FMCSA pulls $160 million from Calif. over non-domiciled CDLs
The Federal Motor Carrier Safety Administration announced Jan. 7 it is withholding nearly $160 million from California for failing to cancel 17,000 non-domiciled commercial driver’s licenses by the previously announced Jan. 5 deadline.
“It’s reckoning day for [Gov.] Gavin Newsom and California,” U.S. Transportation Secretary Sean Duffy said in a statement. “Our demands were simple: follow the rules, revoke the unlawfully-issued licenses to dangerous foreign drivers, and fix the system so this never happens again.”

Duffy first threatened to withdraw funding in late September when he announced an emergency final rule restricting non-citizens’ ability to obtain a CDL. That rule is now on hold following a court challenge.
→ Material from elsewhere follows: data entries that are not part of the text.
Lemma visit_total t : forall consumed rest s,
  Forall2 (compatible SGM) (leaves t) consumed ->
  exists mv s',
    visit SGM loc functionArgs t (consumed ++ rest) s = Ok (mv, rest, s').
Proof.
  induction t as [ | | | | | | |elts IH] using CanType_nested_ind;
    intros consumed rest s Hcompat;
    try (cbn [leaves] in Hcompat;
         apply Forall2_cons_inv_l in Hcompat as (parameterInfo & ? & Hc & Hnil & ->);
         apply Forall2_nil_inv_l in Hnil as ->;
         by apply visitType_total).
  cbn [leaves] in Hcompat. cbn [visit]. unfold visitTupleType.
  destruct (collectElements_total _ elts IH []
              (TypeLowering.isLoadable (getTypeLowering SGM (TupleType elts)))
              consumed rest s Hcompat)
    as (elements & cbg & s1 & Hcollect).
  rewrite (bind_Ok_intro _ _ _ _ _ Hcollect).
  eapply (collectElements_Visited _ elts) in Hcollect as Hinv;
    [ | apply Forall_forall; intros t _; apply visit_Visited
      | reflexivity
      | by split; [constructor|constructor] ].
  destruct Hinv as (_ & _ & _ & _ & _ & _ & Hown & _).
  apply elementsOwned_lt in Hown.
  destruct (reassembleTuple_spec (getTypeLowering SGM (TupleType elts)) elements cbg s1)
    as (mv & s' & Hre & _).
  { eapply Forall_impl; [done|]. cbn. lia. }
  rewrite (bind_Ok_intro _ _ _ _ _ Hre). by eexists _, _.
Qed.

(** C2.  When the flattened leaf count of a parameter-type tree equals the
    number of parameter infos at the front of the queue, and the infos are
    the ones of the leaves (each names the lowered type of its leaf, none
    has the reserved convention), the type destructurer returns, having
    consumed exactly those infos and nothing of what follows them (with
    nothing following, none is left over); it creates one entry-block
    argument per scalar leaf, in depth-first left-to-right order, and the
    k-th argument has the type that the k-th info names. *)
Theorem visit_consumes_one_parameter_info_per_leaf
    (t : CanType) (parameters rest : list SILParameterInfo) (s : SILGenFunction) :
  length parameters = length (leaves t) ->
  Forall2 (compatible SGM) (leaves t) parameters ->
  exists mv s',
    visit SGM loc functionArgs t (parameters ++ rest) s = Ok (mv, rest, s')
    /\ F_arguments s' = F_arguments s ++ map (leafArgument SGM loc) (leaves t)
    /\ forall k parameterInfo,
         parameters !! k = Some parameterInfo ->
         exists leaf,
           leaves t !! k = Some leaf
           /\ F_arguments s' !! (length (F_arguments s) + k)
              = Some (mkSILArgument
                        (mapSILTypeIntoContext SGM (getSILType SGM parameterInfo))
                        loc).
Proof.
  intros _ Hcompat.
  destruct (visit_total t parameters rest s Hcompat) as (mv & s' & Hrun).
  exists mv, s'. split; [done|].
  apply visit_Visited in Hrun as [_ _ Ha _ _ _ _].
  split; [done|].
  intros k parameterInfo Hk.
  destruct (Forall2_lookup_r _ _ _ _ _ Hcompat Hk) as (leaf & Hleaf & Hty & _).
  exists leaf. split; [done|].
  rewrite Ha, lookup_app_r by lia.
  replace (length (F_arguments s) + k - length (F_arguments s)) with k by lia.
  rewrite list_lookup_fmap, Hleaf. cbn. unfold leafArgument.
  by rewrite (SILType_eqb_eq _ _ Hty).
Qed.

End Visit.

Section ManagedType.
Variable SGM : SILGenModule.
Variable loc : SILLocation.
Variable functionArgs : bool.

Lemma visitType_managedType t ps s mv ps' s' :
  visitType SGM loc functionArgs t ps s = Ok (mv, ps', s') ->
  getValueType (getValue mv) = getLoweredType SGM t.
Proof.
  intros Hrun. unfold visitType in Hrun. run_inv Hrun; reflexivity.
Qed.

Lemma visit_managedType t ps s mv ps' s' :
  visit SGM loc functionArgs t ps s = Ok (mv, ps', s') ->
  getValueType (getValue mv) = managedType SGM t.
Proof.
  destruct t as [ | | | | | | |elts]; try apply visitType_managedType.
  intros Hrun. cbn [visit] in Hrun. unfold visitTupleType in Hrun.
  apply bind_Ok in Hrun as ([[elements cbg] ps1] & s1 & Hcollect & Hrun).
  apply bind_Ok in Hrun as (mv1 & s2 & Hre & Hret). run_inv Hret.
  eapply (collectElements_Visited SGM loc _ elts) in Hcollect
    as (_ & _ & _ & _ & _ & _ & Hown & _);
    [ | apply Forall_forall; intros t _; apply visit_Visited
      | reflexivity
      | by split; [constructor|constructor] ].
  apply elementsOwned_lt in Hown.
  destruct (reassembleTuple_spec SGM (getTypeLowering SGM (TupleType elts)) elements cbg s1)
    as (mv2 & s2 & Hre' & _ & _ & _ & _ & _ & Hmode).
  { eapply Forall_impl; [done|]. cbn. lia. }
  rewrite Hre' in Hre. simplify_eq. cbn [managedType].
  destruct (_ || _).
  - destruct Hmode as (pre & values & _ & -> & _). done.
  - destruct Hmode as (-> & _). done.
Qed.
In November, California announced plans to revoke the CDLs, effective Jan. 5. In late December, a class action lawsuit was filed against California over these plans. Several days later, California announced it was extending the cancellation date to March 6.
Duffy then took to social media, accusing Newsom of lying and saying there was no extension of the Jan. 5 deadline.
FMCSA’s Jan. 7 notification letter to Newsom and Steve Gordon, director of the California Department of Motor Vehicles, provided additional insight into the parties’ recent interactions.
In November, FMCSA accepted California’s plan to rescind the 17,000 noncompliant non-domiciled CDLs and learner’s permits within the agreed-upon deadline. To keep their licenses, drivers must present evidence of lawful presence that is valid through the expiration date of their CDL.
In addition, 1,600 CDLs were issued to Mexican and Canadian nationals ineligible to hold a non-domiciled CDL.
FMCSA said that on Dec. 18, it advised the DMV “that any extension of the initial January 5, 2026 revocation deadline must be submitted in writing.” On Dec. 24, the DMV informed the FMCSA that the deadline needed to be extended to March “to allow time for the parties to work through the compliance process and FMCSA’s requested follow-up inquiries.”
California then announced the March deadline despite not receiving approval, the letter said.
“We will not accept a corrective plan that knowingly leaves thousands of drivers holding noncompliant licenses behind the wheel of 80,000-pound trucks in open defiance of federal safety regulations,” said FMCSA Administrator Derek Barrs.
Two trucking groups were quick to praise the enforcement action against California.
“The days of exploiting cheap labor on the basis of false ‘driver shortage’ claims are over,” said Todd Spencer, president of the Owner-Operator Independent Drivers Association. “OOIDA and truckers across America support the Trump administration’s actions to crack down on the issuance of non-domiciled CDLs. For too long, loopholes in this program have allowed unqualified drivers onto our highways, putting professional truckers and the motoring public at risk.”
“Ensuring the safety of our nation’s roadways depends on consistent application and enforcement of commercial driver licensing standards nationwide. USDOT has raised ongoing concerns over the past several months that certain California-issued licenses did not fully comply with federal CDL requirements, posing potential risks to public safety,” said American Trucking Associations President and CEO Chris Spear “We call on California authorities to work with the U.S. Department of Transportation to expedite this process to ensure only qualified drivers with properly-issued CDLs are permitted to operate.”